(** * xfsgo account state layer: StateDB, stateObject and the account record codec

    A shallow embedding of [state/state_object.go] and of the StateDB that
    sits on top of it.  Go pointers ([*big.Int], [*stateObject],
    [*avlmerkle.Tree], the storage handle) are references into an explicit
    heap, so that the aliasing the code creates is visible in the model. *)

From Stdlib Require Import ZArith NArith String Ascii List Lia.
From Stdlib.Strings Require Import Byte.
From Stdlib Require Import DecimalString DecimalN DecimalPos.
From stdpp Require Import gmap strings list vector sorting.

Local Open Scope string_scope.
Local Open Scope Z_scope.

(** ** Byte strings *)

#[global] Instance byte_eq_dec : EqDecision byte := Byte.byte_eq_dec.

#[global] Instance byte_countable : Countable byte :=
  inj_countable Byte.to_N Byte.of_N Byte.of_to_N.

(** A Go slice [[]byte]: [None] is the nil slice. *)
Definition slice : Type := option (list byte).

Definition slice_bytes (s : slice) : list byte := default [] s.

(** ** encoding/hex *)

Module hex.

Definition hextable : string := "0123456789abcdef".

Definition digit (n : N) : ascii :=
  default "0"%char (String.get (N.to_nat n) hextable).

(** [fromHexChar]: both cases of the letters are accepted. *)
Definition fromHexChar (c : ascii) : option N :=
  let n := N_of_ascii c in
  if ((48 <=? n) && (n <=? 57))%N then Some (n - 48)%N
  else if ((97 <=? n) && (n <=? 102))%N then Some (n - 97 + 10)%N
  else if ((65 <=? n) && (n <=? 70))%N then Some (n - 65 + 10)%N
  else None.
■ ■ ■ ■ ■
### Prompt
Return only the lines of the records in which the string "else" appears.

### Response area
  else if ((97 <=? n) && (n <=? 102))%N then Some (n - 97 + 10)%N
  else if ((65 <=? n) && (n <=? 70))%N then Some (n - 65 + 10)%N
  else None.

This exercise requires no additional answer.